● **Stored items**
(** What a call emits, or the error it throws. *)
Definition emission {A : Type} (c : Completion (JSON * A))
  : Completion JSON :=
  match c with
  | Normal (emitted, _) => Normal emitted
  | Throw e => Throw e
  end.

End Render.

(* ===================================================================== *)
(** ** Facts about property tables *)
(* ===================================================================== *)

Module PropsFacts.
Import JS.

Section Lookup.
Context {V : Type}.
Implicit Types (o t s : list (string * V)) (k : string) (v : V).

Lemma props_has_lookup o k :
  props_has o k = true <-> exists v, props_lookup o k = Some v.
Proof.
  unfold props_has. destruct (props_lookup o k); split; eauto;
    try discriminate.
  intros [? ?]; discriminate.
Qed.

Lemma props_has_false o k :
  props_has o k = false <-> props_lookup o k = None.
Proof.
  unfold props_has. destruct (props_lookup o k); split; congruence.
Qed.

Lemma props_lookup_In o k v : props_lookup o k = Some v -> In k (props_keys o).
Proof.
  induction o as [|[k' v'] o IH]; simpl; [discriminate|].
  destruct (String.eqb_spec k' k); auto.
Qed.

Lemma props_lookup_replace o k v k' :
  props_has o k = true ->
  props_lookup (props_replace o k v) k' =
  if String.eqb k k' then Some v else props_lookup o k'.
Proof.
  unfold props_has.
  induction o as [|[k0 v0] o IH]; simpl; [discriminate|].
  destruct (String.eqb_spec k0 k) as [->|Hne]; simpl.
  - intros _. destruct (String.eqb_spec k k'); reflexivity.
  - intros H. rewrite (IH H).
    destruct (String.eqb_spec k0 k'), (String.eqb_spec k k'); congruence.
Qed.

Lemma props_lookup_insert_index n o k v k' :
  props_has o k = false ->
  props_lookup (props_insert_index n k v o) k' =
  if String.eqb k k' then Some v else props_lookup o k'.
Proof.
  unfold props_has.
  induction o as [|[k0 v0] o IH]; simpl; [reflexivity|].
  destruct (String.eqb_spec k0 k) as [->|Hne]; [discriminate|].
  intros H.
  destruct (index_of_key k0) as [n'|]; [destruct (n' <? n)%N|]; simpl;
    try reflexivity.
  rewrite (IH H).
  destruct (String.eqb_spec k0 k'), (String.eqb_spec k k'); congruence.
Qed.

Lemma props_lookup_app o t k :
  props_lookup (o ++ t) k =
  match props_lookup o k with Some v => Some v | None => props_lookup t k end.
Proof.
  induction o as [|[k0 v0] o IH]; simpl; [reflexivity|].
  destruct (String.eqb k0 k); auto.
Qed.

(** Reading after [o[k] = v]. *)
Lemma props_lookup_set o k v k' :
  props_lookup (props_set o k v) k' =
  if String.eqb k k' then Some v else props_lookup o k'.
Proof.
  unfold props_set. destruct (props_has o k) eqn:Hhas.
  - by apply props_lookup_replace.
  - destruct (index_of_key k).
    + by apply props_lookup_insert_index.
    + rewrite props_lookup_app. simpl.
      destruct (String.eqb_spec k k') as [->|Hne].
      * apply props_has_false in Hhas. by rewrite Hhas.
      * by destruct (props_lookup o k').
Qed.

Lemma props_lookup_delete o k k' :
  props_lookup (props_delete o k) k' =
  if String.eqb k k' then None else props_lookup o k'.
Proof.
  unfold props_delete.
  induction o as [|[k0 v0] o IH]; simpl.
  - by destruct (String.eqb k k').
  - destruct (String.eqb_spec k0 k) as [->|Hne]; simpl.
    + rewrite IH. by destruct (String.eqb k k').
    + rewrite IH.
      destruct (String.eqb_spec k0 k'), (String.eqb_spec k k'); congruence.
Qed.

Lemma props_lookup_fold_set s ks t k :
  props_lookup
    (fold_left (fun t k => match props_lookup s k with
                           | Some v => props_set t k v
                           | None => t
                           end) ks t) k =
  match props_lookup s k with
  | Some v => if existsb (String.eqb k) ks then Some v else props_lookup t k
  | None => props_lookup t k
  end.
Proof.
  revert t. induction ks as [|k0 ks IH]; intros t; simpl.
  - by destruct (props_lookup s k).
  - rewrite IH. destruct (props_lookup s k) as [v|] eqn:Hk.
    + destruct (String.eqb_spec k k0) as [<-|Hne]; simpl.
      * rewrite Hk, props_lookup_set, String.eqb_refl.
        by destruct (existsb _ ks).
      * destruct (existsb _ ks); [done|].
        destruct (props_lookup s k0); [|done].
        rewrite props_lookup_set.
        destruct (String.eqb_spec k0 k); congruence.
    + destruct (props_lookup s k0) eqn:Hk0; [|done].
      rewrite props_lookup_set.
      destruct (String.eqb_spec k0 k); congruence.
Qed.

● **Task directions**
Write the records out again so that each one matches the original exactly.

● **Exercise result**
(** What a call emits, or the error it throws. *)
Definition emission {A : Type} (c : Completion (JSON * A))
  : Completion JSON :=
  match c with
  | Normal (emitted, _) => Normal emitted
  | Throw e => Throw e
  end.

End Render.

(* ===================================================================== *)
(** ** Facts about property tables *)
(* ===================================================================== *)

Module PropsFacts.
Import JS.

Section Lookup.
Context {V : Type}.
Implicit Types (o t s : list (string * V)) (k : string) (v : V).

Lemma props_has_lookup o k :
  props_has o k = true <-> exists v, props_lookup o k = Some v.
Proof.
  unfold props_has. destruct (props_lookup o k); split; eauto;
    try discriminate.
  intros [? ?]; discriminate.
Qed.

Lemma props_has_false o k :
  props_has o k = false <-> props_lookup o k = None.
Proof.
  unfold props_has. destruct (props_lookup o k); split; congruence.
Qed.

Lemma props_lookup_In o k v : props_lookup o k = Some v -> In k (props_keys o).
Proof.
  induction o as [|[k' v'] o IH]; simpl; [discriminate|].
  destruct (String.eqb_spec k' k); auto.
Qed.

Lemma props_lookup_replace o k v k' :
  props_has o k = true ->
  props_lookup (props_replace o k v) k' =
  if String.eqb k k' then Some v else props_lookup o k'.
Proof.
  unfold props_has.
  induction o as [|[k0 v0] o IH]; simpl; [discriminate|].
  destruct (String.eqb_spec k0 k) as [->|Hne]; simpl.
  - intros _. destruct (String.eqb_spec k k'); reflexivity.
  - intros H. rewrite (IH H).
    destruct (String.eqb_spec k0 k'), (String.eqb_spec k k'); congruence.
Qed.

Lemma props_lookup_insert_index n o k v k' :
  props_has o k = false ->
  props_lookup (props_insert_index n k v o) k' =
  if String.eqb k k' then Some v else props_lookup o k'.
Proof.
  unfold props_has.
  induction o as [|[k0 v0] o IH]; simpl; [reflexivity|].
  destruct (String.eqb_spec k0 k) as [->|Hne]; [discriminate|].
  intros H.
  destruct (index_of_key k0) as [n'|]; [destruct (n' <? n)%N|]; simpl;
    try reflexivity.
  rewrite (IH H).
  destruct (String.eqb_spec k0 k'), (String.eqb_spec k k'); congruence.
Qed.

Lemma props_lookup_app o t k :
  props_lookup (o ++ t) k =
  match props_lookup o k with Some v => Some v | None => props_lookup t k end.
Proof.
  induction o as [|[k0 v0] o IH]; simpl; [reflexivity|].
  destruct (String.eqb k0 k); auto.
Qed.

(** Reading after [o[k] = v]. *)
Lemma props_lookup_set o k v k' :
  props_lookup (props_set o k v) k' =
  if String.eqb k k' then Some v else props_lookup o k'.
Proof.
  unfold props_set. destruct (props_has o k) eqn:Hhas.
  - by apply props_lookup_replace.
  - destruct (index_of_key k).
    + by apply props_lookup_insert_index.
    + rewrite props_lookup_app. simpl.
      destruct (String.eqb_spec k k') as [->|Hne].
      * apply props_has_false in Hhas. by rewrite Hhas.
      * by destruct (props_lookup o k').
Qed.

Lemma props_lookup_delete o k k' :
  props_lookup (props_delete o k) k' =
  if String.eqb k k' then None else props_lookup o k'.
Proof.
  unfold props_delete.
  induction o as [|[k0 v0] o IH]; simpl.
  - by destruct (String.eqb k k').
  - destruct (String.eqb_spec k0 k) as [->|Hne]; simpl.
    + rewrite IH. by destruct (String.eqb k k').
    + rewrite IH.
      destruct (String.eqb_spec k0 k'), (String.eqb_spec k k'); congruence.
Qed.

Lemma props_lookup_fold_set s ks t k :
  props_lookup
    (fold_left (fun t k => match props_lookup s k with
                           | Some v => props_set t k v
                           | None => t
                           end) ks t) k =
  match props_lookup s k with
  | Some v => if existsb (String.eqb k) ks then Some v else props_lookup t k
  | None => props_lookup t k
  end.
Proof.
  revert t. induction ks as [|k0 ks IH]; intros t; simpl.
  - by destruct (props_lookup s k).
  - rewrite IH. destruct (props_lookup s k) as [v|] eqn:Hk.
    + destruct (String.eqb_spec k k0) as [<-|Hne]; simpl.
      * rewrite Hk, props_lookup_set, String.eqb_refl.
        by destruct (existsb _ ks).
      * destruct (existsb _ ks); [done|].
        destruct (props_lookup s k0); [|done].
        rewrite props_lookup_set.
        destruct (String.eqb_spec k0 k); congruence.
    + destruct (props_lookup s k0) eqn:Hk0; [|done].
      rewrite props_lookup_set.
      destruct (String.eqb_spec k0 k); congruence.
Qed.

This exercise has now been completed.